(Excerpted records begins)

(** C40: A timer that is set to a time from now reports it, rounded up to less than one tick
    more: never short; likewise its interval, whose 0 stays 0. *)
Theorem timer_never_short x value o s v :
  timers_wf s -> x <> 0 -> (entry_of x < POSIX_TIMER_MAX)%nat -> book s !! x = Some v -> (tick_ns | 1000000000) ->
  is_time (it_value value) -> tv_sec (it_value value) < 2 ^ 31 - 2 -> is_time (it_interval value) -> tv_sec (it_interval value) < 2 ^ 31 - 2 ->
  nanoseconds (it_value value) <> 0 ->
  exists old got s', run_tcalls [Settime x 0 (Some value) o; Gettime x true] s = Ret ([Times old; Times (Some got)], s') /\
    nanoseconds (it_value value) <= nanoseconds (it_value got) < nanoseconds (it_value value) + tick_ns /\
    nanoseconds (it_interval value) <= nanoseconds (it_interval got) < nanoseconds (it_interval value) + tick_ns.
Proof.
  intros Hw H0 Hx Hb Hd Hv1 Hv2 Hi1 Hi2 Hne. destruct (round_up _ Hv1 Hv2 Hd) as (Hn & Hr & Hz). destruct (round_up _ Hi1 Hi2 Hd) as (_ & Hri & _).
  assert (Forall call_ok [Settime x 0 (Some value) o; Gettime x true]) as Hok by by repeat constructor.
  destruct (proj1 (wp_Ret _ _ _) (tcalls_refine _ s Hw Hok)) as (ys & s' & E & _ & Hs).
  destruct (steps_cons_inv _ _ _ _ _ Hs) as (y1 & ys1 & w1 & -> & H1 & Hs1). destruct (steps_cons_inv _ _ _ _ _ Hs1) as (y2 & ys2 & w2 & -> & H2 & Hs2).
  inversion Hs2; subst ys2. destruct (settime_inv _ _ _ _ _ _ _ _ _ Hb H1) as [-> ->].
  destruct (gettime_inv _ _ _ _ _ _ (lookup_insert_eq _ _ _) H2) as [-> _].
  eexists _, _, s'. split; [exact E|]. unfold v_report, v_settime. rewrite (proj2 (Z.eqb_neq _ 0)) by tauto. cbn. split; [|exact Hri].
  replace (u64 _) with (cyg_timespec_to_ticks (it_value value) true); [exact Hr|]. change (Z.land 0 TIMER_ABSTIME =? 0) with true. cbv iota. unfold uwrap. rewrite Zminus_mod_idemp_l, Z.add_simpl_r. symmetry. by apply Z.mod_small.
Qed.

End Table.

(** ** Expirations become signals *)

Section Expire.
Context {kc : KClock} {ka : KAlarm} {cfg : PosixConfig} {ap : App}.

(** An expiration waits to be sent. *)
Definition due (t : posix_timer) : bool := negb (id t =? 0) && t_pending t.

Lemma wp_asr_app i n m s (P : unit -> st -> Prop) :
  wp (timer_asr_loop i n) (fun _ s' => wp (timer_asr_loop (i + n) m) P s') s -> wp (timer_asr_loop i (n + m)) P s.
Proof.
  induction n as [|n IH] in i, s |- *; cbn [Nat.add timer_asr_loop]; [rewrite Nat.add_0_r; by intros H|]. intros H.
  unfold wp in *. unfold mbind, M_bind in *. destruct (timer_at i s) as [[t s1]| |]; try done.
  destruct (when _ _ s1) as [[u s2]| |]; try done. apply IH. by rewrite Nat.add_succ_comm.
Qed.

Lemma wp_asr_none i n s (P : unit -> st -> Prop) :
  (i + n <= length (timer_table s))%nat -> (forall j t, (i <= j < i + n)%nat -> timer_table s !! j = Some t -> due t = false) -> P tt s -> wp (timer_asr_loop i n) P s.
Proof.
  induction n as [|n IH] in i |- *; intros Hlen Hdue HP; cbn [timer_asr_loop]; [by apply wp_ret|].
  destruct (lookup_lt_is_Some_2 (timer_table s) i) as [t Ht]; [lia|]. apply wp_bind, (wp_timer_at _ _ t); [done|].
  fold (due t). rewrite (Hdue i t) by (lia || done). apply wp_bind, wp_ret, IH; [lia| |done]. intros j u Hj. apply Hdue. lia.
Qed.

(** The timer after its expiration was sent. *)
Definition sent (t : posix_timer) : posix_timer := mkTimer (id t) (alarm t) (armed t) false 0 (sigev t).

Lemma put_represents s v i t : represents s v -> represents (put i t s) v.
Proof. intros H. by apply (represents_same s). Qed.

(** One timer is due. *)
Lemma wp_timer_asr s v i t a (P : unit -> st -> Prop) :
  represents s v -> self s <> None -> length (timer_table s) = POSIX_TIMER_MAX -> timer_table s !! i = Some t -> due t = true ->
  (forall j u, j <> i -> timer_table s !! j = Some u -> due u = false) ->
  sigev_notify (sigev t) = SIGEV_SIGNAL -> 0 < sigev_signo (sigev t) < 32 -> v_acts v !! Z.to_nat (sigev_signo (sigev t)) = Some a ->
  (forall s', represents s' (v_generate a (sigev_signo (sigev t)) SI_TIMER (sigev_value (sigev t)) None v).2 -> rest s' = rest (put i (sent t) s) -> held s' = held s -> P tt s') ->
  wp cyg_posix_timer_asr P s.
Proof.
  intros Hr Hme Hlen Ht Hd Hoth Hn Hsig Ha HP. pose proof (lookup_lt_Some _ _ _ Ht) as Hi. unfold cyg_posix_timer_asr.
  replace POSIX_TIMER_MAX with (i + S (POSIX_TIMER_MAX - i - 1))%nat by lia. apply wp_asr_app, wp_asr_none; [lia|intros j u Hj; apply Hoth; lia|].
  cbn [Nat.add timer_asr_loop]. apply wp_bind, (wp_timer_at _ _ t); [done|]. fold (due t). rewrite Hd. unfold when at 1, put_timer.
  apply wp_bind, wp_bind, wp_bind, (wp_timer_at _ _ t); [done|]. apply wp_modify, wp_bind.
  set (t1 := mkTimer (id t) (alarm t) (armed t) false (overrun t) (sigev t)). change (set_timer_table (<[i := t1]> (timer_table s)) s) with (put i t1 s).
  destruct (sigev t) as [nt sg vl] eqn:Eev. cbn in Hn, Hsig, Ha, HP |- *. subst nt.
  eapply (wp_cyg_sigqueue _ v sg SI_TIMER vl None a); [by apply put_represents|lia|done|by left|done|]. intros s1 R1 F1 G1 _.
  assert (timer_table s1 = timer_table (put i t1 s)) as Etab by (unfold rest in F1; congruence).
  assert (timer_table s1 !! i = Some t1) as Ht1 by (rewrite Etab; by apply put_at).
  apply wp_bind, (wp_timer_at _ _ t1); [done|]. apply wp_bind, (wp_timer_at _ _ t1); [done|]. apply wp_modify.
  match goal with |- wp _ _ ?x => assert (x = put i (sent t) s1) as -> by (unfold put, sent; by rewrite Eev) end.
  assert (timer_table (put i (sent t) s1) = timer_table (put i (sent t) s)) as Etab2.
  { unfold put. cbn. rewrite Etab. unfold put. cbn. by rewrite list_insert_insert_eq. }
  apply wp_asr_none.
  - rewrite Etab2. unfold put. cbn. rewrite length_insert. lia.
  - intros j u Hj Hu. rewrite Etab2 in Hu. unfold put in Hu. cbn in Hu. rewrite list_lookup_insert_ne in Hu by lia. apply (Hoth j); [lia|done].
  - apply HP; [by apply put_represents| |exact G1]. unfold rest in *. rewrite Etab2. unfold put in *. cbn in *. congruence.
Qed.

(Excerpted records ends)

- **Task brief**:
Write out all the entries once more, exactly.

- **Answer space**:
(** C40: A timer that is set to a time from now reports it, rounded up to less than one tick
    more: never short; likewise its interval, whose 0 stays 0. *)
Theorem timer_never_short x value o s v :
  timers_wf s -> x <> 0 -> (entry_of x < POSIX_TIMER_MAX)%nat -> book s !! x = Some v -> (tick_ns | 1000000000) ->
  is_time (it_value value) -> tv_sec (it_value value) < 2 ^ 31 - 2 -> is_time (it_interval value) -> tv_sec (it_interval value) < 2 ^ 31 - 2 ->
  nanoseconds (it_value value) <> 0 ->
  exists old got s', run_tcalls [Settime x 0 (Some value) o; Gettime x true] s = Ret ([Times old; Times (Some got)], s') /\
    nanoseconds (it_value value) <= nanoseconds (it_value got) < nanoseconds (it_value value) + tick_ns /\
    nanoseconds (it_interval value) <= nanoseconds (it_interval got) < nanoseconds (it_interval value) + tick_ns.
Proof.
  intros Hw H0 Hx Hb Hd Hv1 Hv2 Hi1 Hi2 Hne. destruct (round_up _ Hv1 Hv2 Hd) as (Hn & Hr & Hz). destruct (round_up _ Hi1 Hi2 Hd) as (_ & Hri & _).
  assert (Forall call_ok [Settime x 0 (Some value) o; Gettime x true]) as Hok by by repeat constructor.
  destruct (proj1 (wp_Ret _ _ _) (tcalls_refine _ s Hw Hok)) as (ys & s' & E & _ & Hs).
  destruct (steps_cons_inv _ _ _ _ _ Hs) as (y1 & ys1 & w1 & -> & H1 & Hs1). destruct (steps_cons_inv _ _ _ _ _ Hs1) as (y2 & ys2 & w2 & -> & H2 & Hs2).
  inversion Hs2; subst ys2. destruct (settime_inv _ _ _ _ _ _ _ _ _ Hb H1) as [-> ->].
  destruct (gettime_inv _ _ _ _ _ _ (lookup_insert_eq _ _ _) H2) as [-> _].
  eexists _, _, s'. split; [exact E|]. unfold v_report, v_settime. rewrite (proj2 (Z.eqb_neq _ 0)) by tauto. cbn. split; [|exact Hri].
  replace (u64 _) with (cyg_timespec_to_ticks (it_value value) true); [exact Hr|]. change (Z.land 0 TIMER_ABSTIME =? 0) with true. cbv iota. unfold uwrap. rewrite Zminus_mod_idemp_l, Z.add_simpl_r. symmetry. by apply Z.mod_small.
Qed.

End Table.

(** ** Expirations become signals *)

Section Expire.
Context {kc : KClock} {ka : KAlarm} {cfg : PosixConfig} {ap : App}.

(** An expiration waits to be sent. *)
Definition due (t : posix_timer) : bool := negb (id t =? 0) && t_pending t.

Lemma wp_asr_app i n m s (P : unit -> st -> Prop) :
  wp (timer_asr_loop i n) (fun _ s' => wp (timer_asr_loop (i + n) m) P s') s -> wp (timer_asr_loop i (n + m)) P s.
Proof.
  induction n as [|n IH] in i, s |- *; cbn [Nat.add timer_asr_loop]; [rewrite Nat.add_0_r; by intros H|]. intros H.
  unfold wp in *. unfold mbind, M_bind in *. destruct (timer_at i s) as [[t s1]| |]; try done.
  destruct (when _ _ s1) as [[u s2]| |]; try done. apply IH. by rewrite Nat.add_succ_comm.
Qed.

Lemma wp_asr_none i n s (P : unit -> st -> Prop) :
  (i + n <= length (timer_table s))%nat -> (forall j t, (i <= j < i + n)%nat -> timer_table s !! j = Some t -> due t = false) -> P tt s -> wp (timer_asr_loop i n) P s.
Proof.
  induction n as [|n IH] in i |- *; intros Hlen Hdue HP; cbn [timer_asr_loop]; [by apply wp_ret|].
  destruct (lookup_lt_is_Some_2 (timer_table s) i) as [t Ht]; [lia|]. apply wp_bind, (wp_timer_at _ _ t); [done|].
  fold (due t). rewrite (Hdue i t) by (lia || done). apply wp_bind, wp_ret, IH; [lia| |done]. intros j u Hj. apply Hdue. lia.
Qed.

(** The timer after its expiration was sent. *)
Definition sent (t : posix_timer) : posix_timer := mkTimer (id t) (alarm t) (armed t) false 0 (sigev t).

Lemma put_represents s v i t : represents s v -> represents (put i t s) v.
Proof. intros H. by apply (represents_same s). Qed.

(** One timer is due. *)
Lemma wp_timer_asr s v i t a (P : unit -> st -> Prop) :
  represents s v -> self s <> None -> length (timer_table s) = POSIX_TIMER_MAX -> timer_table s !! i = Some t -> due t = true ->
  (forall j u, j <> i -> timer_table s !! j = Some u -> due u = false) ->
  sigev_notify (sigev t) = SIGEV_SIGNAL -> 0 < sigev_signo (sigev t) < 32 -> v_acts v !! Z.to_nat (sigev_signo (sigev t)) = Some a ->
  (forall s', represents s' (v_generate a (sigev_signo (sigev t)) SI_TIMER (sigev_value (sigev t)) None v).2 -> rest s' = rest (put i (sent t) s) -> held s' = held s -> P tt s') ->
  wp cyg_posix_timer_asr P s.
Proof.
  intros Hr Hme Hlen Ht Hd Hoth Hn Hsig Ha HP. pose proof (lookup_lt_Some _ _ _ Ht) as Hi. unfold cyg_posix_timer_asr.
  replace POSIX_TIMER_MAX with (i + S (POSIX_TIMER_MAX - i - 1))%nat by lia. apply wp_asr_app, wp_asr_none; [lia|intros j u Hj; apply Hoth; lia|].
  cbn [Nat.add timer_asr_loop]. apply wp_bind, (wp_timer_at _ _ t); [done|]. fold (due t). rewrite Hd. unfold when at 1, put_timer.
  apply wp_bind, wp_bind, wp_bind, (wp_timer_at _ _ t); [done|]. apply wp_modify, wp_bind.
  set (t1 := mkTimer (id t) (alarm t) (armed t) false (overrun t) (sigev t)). change (set_timer_table (<[i := t1]> (timer_table s)) s) with (put i t1 s).
  destruct (sigev t) as [nt sg vl] eqn:Eev. cbn in Hn, Hsig, Ha, HP |- *. subst nt.
  eapply (wp_cyg_sigqueue _ v sg SI_TIMER vl None a); [by apply put_represents|lia|done|by left|done|]. intros s1 R1 F1 G1 _.
  assert (timer_table s1 = timer_table (put i t1 s)) as Etab by (unfold rest in F1; congruence).
  assert (timer_table s1 !! i = Some t1) as Ht1 by (rewrite Etab; by apply put_at).
  apply wp_bind, (wp_timer_at _ _ t1); [done|]. apply wp_bind, (wp_timer_at _ _ t1); [done|]. apply wp_modify.
  match goal with |- wp _ _ ?x => assert (x = put i (sent t) s1) as -> by (unfold put, sent; by rewrite Eev) end.
  assert (timer_table (put i (sent t) s1) = timer_table (put i (sent t) s)) as Etab2.
  { unfold put. cbn. rewrite Etab. unfold put. cbn. by rewrite list_insert_insert_eq. }
  apply wp_asr_none.
  - rewrite Etab2. unfold put. cbn. rewrite length_insert. lia.
  - intros j u Hj Hu. rewrite Etab2 in Hu. unfold put in Hu. cbn in Hu. rewrite list_lookup_insert_ne in Hu by lia. apply (Hoth j); [lia|done].
  - apply HP; [by apply put_represents| |exact G1]. unfold rest in *. rewrite Etab2. unfold put in *. cbn in *. congruence.
Qed.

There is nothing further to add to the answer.